_Requirement_
For the entries below, the expected answer is the line with "(** The theorem of X5", the line with "(map fst example_cookies)", and every line between them, exactly as written, and nothing more.

_Extracted data_

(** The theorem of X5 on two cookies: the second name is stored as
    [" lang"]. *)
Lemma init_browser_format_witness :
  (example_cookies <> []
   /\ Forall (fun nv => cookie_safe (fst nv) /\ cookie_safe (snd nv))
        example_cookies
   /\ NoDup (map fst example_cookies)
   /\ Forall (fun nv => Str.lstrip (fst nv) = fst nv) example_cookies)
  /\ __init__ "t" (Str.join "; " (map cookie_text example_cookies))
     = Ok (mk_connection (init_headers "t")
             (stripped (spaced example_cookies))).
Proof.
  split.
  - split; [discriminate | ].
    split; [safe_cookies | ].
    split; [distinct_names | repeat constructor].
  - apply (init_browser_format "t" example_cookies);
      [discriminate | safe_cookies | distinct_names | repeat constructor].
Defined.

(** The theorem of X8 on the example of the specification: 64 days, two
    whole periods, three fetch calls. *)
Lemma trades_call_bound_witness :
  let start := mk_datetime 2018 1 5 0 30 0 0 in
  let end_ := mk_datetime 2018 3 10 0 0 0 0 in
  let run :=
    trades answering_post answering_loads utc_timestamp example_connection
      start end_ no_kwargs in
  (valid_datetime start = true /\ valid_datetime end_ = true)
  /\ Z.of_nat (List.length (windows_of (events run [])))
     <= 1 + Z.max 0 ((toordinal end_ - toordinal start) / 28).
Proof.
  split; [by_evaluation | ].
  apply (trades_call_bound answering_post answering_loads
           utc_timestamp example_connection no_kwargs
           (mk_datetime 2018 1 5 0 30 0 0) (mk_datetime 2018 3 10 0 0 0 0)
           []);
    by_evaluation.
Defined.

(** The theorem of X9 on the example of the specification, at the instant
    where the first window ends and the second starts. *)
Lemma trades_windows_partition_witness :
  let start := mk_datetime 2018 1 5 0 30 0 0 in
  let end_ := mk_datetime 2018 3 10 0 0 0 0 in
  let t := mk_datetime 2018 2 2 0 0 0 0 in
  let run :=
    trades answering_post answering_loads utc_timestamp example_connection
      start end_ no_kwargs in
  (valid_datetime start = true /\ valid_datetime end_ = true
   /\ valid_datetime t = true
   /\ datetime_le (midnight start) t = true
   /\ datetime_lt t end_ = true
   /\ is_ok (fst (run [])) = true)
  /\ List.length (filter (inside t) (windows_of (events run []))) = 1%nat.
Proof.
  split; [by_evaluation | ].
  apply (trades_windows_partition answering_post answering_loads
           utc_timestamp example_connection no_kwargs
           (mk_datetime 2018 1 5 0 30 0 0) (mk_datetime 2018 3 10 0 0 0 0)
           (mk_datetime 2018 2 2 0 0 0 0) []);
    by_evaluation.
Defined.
---
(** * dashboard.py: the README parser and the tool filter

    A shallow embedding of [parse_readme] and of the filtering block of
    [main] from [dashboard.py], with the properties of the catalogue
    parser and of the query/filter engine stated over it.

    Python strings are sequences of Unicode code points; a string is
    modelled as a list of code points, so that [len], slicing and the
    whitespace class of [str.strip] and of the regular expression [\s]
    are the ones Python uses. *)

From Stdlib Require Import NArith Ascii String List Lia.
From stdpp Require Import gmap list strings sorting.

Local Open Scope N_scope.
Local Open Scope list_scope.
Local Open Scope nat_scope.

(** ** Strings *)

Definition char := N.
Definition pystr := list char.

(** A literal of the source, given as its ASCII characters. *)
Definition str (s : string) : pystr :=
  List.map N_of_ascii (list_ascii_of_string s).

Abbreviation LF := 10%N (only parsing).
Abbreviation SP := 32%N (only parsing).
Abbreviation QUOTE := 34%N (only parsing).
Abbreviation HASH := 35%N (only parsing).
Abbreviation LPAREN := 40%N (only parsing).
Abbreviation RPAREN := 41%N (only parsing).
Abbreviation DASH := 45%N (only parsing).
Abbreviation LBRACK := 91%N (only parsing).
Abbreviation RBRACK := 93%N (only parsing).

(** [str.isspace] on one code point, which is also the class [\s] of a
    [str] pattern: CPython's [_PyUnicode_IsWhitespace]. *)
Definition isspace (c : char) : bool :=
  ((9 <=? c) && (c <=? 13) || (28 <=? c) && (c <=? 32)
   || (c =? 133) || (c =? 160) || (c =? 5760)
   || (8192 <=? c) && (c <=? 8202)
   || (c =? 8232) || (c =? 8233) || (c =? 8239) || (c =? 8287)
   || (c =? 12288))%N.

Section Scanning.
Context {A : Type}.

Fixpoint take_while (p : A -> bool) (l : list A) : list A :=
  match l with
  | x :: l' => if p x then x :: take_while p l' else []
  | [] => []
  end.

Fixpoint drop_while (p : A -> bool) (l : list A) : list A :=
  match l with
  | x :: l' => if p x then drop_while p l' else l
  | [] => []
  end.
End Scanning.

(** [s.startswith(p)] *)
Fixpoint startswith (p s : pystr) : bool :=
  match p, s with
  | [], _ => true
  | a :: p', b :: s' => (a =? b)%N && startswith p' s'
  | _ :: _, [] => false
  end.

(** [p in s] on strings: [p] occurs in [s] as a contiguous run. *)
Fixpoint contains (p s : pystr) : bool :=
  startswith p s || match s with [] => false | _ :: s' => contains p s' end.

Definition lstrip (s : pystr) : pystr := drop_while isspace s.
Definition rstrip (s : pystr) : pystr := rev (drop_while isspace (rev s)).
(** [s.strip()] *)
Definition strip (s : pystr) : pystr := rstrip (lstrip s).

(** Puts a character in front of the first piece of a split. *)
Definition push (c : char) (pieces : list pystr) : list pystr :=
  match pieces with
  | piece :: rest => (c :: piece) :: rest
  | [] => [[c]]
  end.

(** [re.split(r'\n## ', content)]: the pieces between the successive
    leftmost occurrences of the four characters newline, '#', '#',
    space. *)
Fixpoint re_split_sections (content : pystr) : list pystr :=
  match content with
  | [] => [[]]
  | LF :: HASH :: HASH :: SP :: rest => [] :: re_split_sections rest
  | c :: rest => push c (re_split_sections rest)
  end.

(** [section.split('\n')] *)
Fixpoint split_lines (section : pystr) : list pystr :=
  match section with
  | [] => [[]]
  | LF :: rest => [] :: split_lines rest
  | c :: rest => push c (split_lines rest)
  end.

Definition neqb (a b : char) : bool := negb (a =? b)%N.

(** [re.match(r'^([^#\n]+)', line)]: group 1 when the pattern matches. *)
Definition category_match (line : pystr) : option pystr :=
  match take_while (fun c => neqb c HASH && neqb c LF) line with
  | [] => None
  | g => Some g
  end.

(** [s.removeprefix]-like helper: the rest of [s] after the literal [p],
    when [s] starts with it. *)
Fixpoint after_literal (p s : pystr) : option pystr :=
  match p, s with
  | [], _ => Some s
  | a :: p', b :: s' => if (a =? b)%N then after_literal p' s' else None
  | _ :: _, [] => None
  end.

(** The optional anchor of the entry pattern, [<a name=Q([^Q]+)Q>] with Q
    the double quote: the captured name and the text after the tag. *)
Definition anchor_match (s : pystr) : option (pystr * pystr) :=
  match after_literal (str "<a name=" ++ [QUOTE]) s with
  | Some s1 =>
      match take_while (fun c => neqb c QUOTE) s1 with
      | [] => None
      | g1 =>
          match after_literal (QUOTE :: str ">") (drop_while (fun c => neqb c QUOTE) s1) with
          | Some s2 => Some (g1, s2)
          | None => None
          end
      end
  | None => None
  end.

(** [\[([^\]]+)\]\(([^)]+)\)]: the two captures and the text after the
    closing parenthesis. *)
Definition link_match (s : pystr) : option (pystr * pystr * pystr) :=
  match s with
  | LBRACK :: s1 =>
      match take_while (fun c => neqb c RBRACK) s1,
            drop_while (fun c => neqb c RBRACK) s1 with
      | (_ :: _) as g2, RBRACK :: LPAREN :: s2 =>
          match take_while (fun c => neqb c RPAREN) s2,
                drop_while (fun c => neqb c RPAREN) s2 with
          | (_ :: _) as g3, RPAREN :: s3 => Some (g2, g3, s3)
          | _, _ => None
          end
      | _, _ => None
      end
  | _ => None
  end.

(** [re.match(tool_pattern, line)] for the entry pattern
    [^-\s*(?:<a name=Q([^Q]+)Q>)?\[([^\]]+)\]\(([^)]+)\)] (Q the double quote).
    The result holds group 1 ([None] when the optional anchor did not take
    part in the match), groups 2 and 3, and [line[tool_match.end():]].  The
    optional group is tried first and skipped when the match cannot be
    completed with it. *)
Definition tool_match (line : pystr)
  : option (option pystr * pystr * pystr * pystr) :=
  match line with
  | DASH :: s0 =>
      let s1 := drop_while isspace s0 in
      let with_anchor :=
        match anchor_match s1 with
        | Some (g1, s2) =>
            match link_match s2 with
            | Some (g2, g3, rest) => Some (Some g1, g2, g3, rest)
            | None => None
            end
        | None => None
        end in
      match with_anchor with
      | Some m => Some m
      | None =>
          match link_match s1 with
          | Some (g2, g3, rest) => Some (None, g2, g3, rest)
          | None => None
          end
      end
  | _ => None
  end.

_Answer_
(** The theorem of X5 on two cookies: the second name is stored as
    [" lang"]. *)
Lemma init_browser_format_witness :
  (example_cookies <> []
   /\ Forall (fun nv => cookie_safe (fst nv) /\ cookie_safe (snd nv))
        example_cookies
   /\ NoDup (map fst example_cookies)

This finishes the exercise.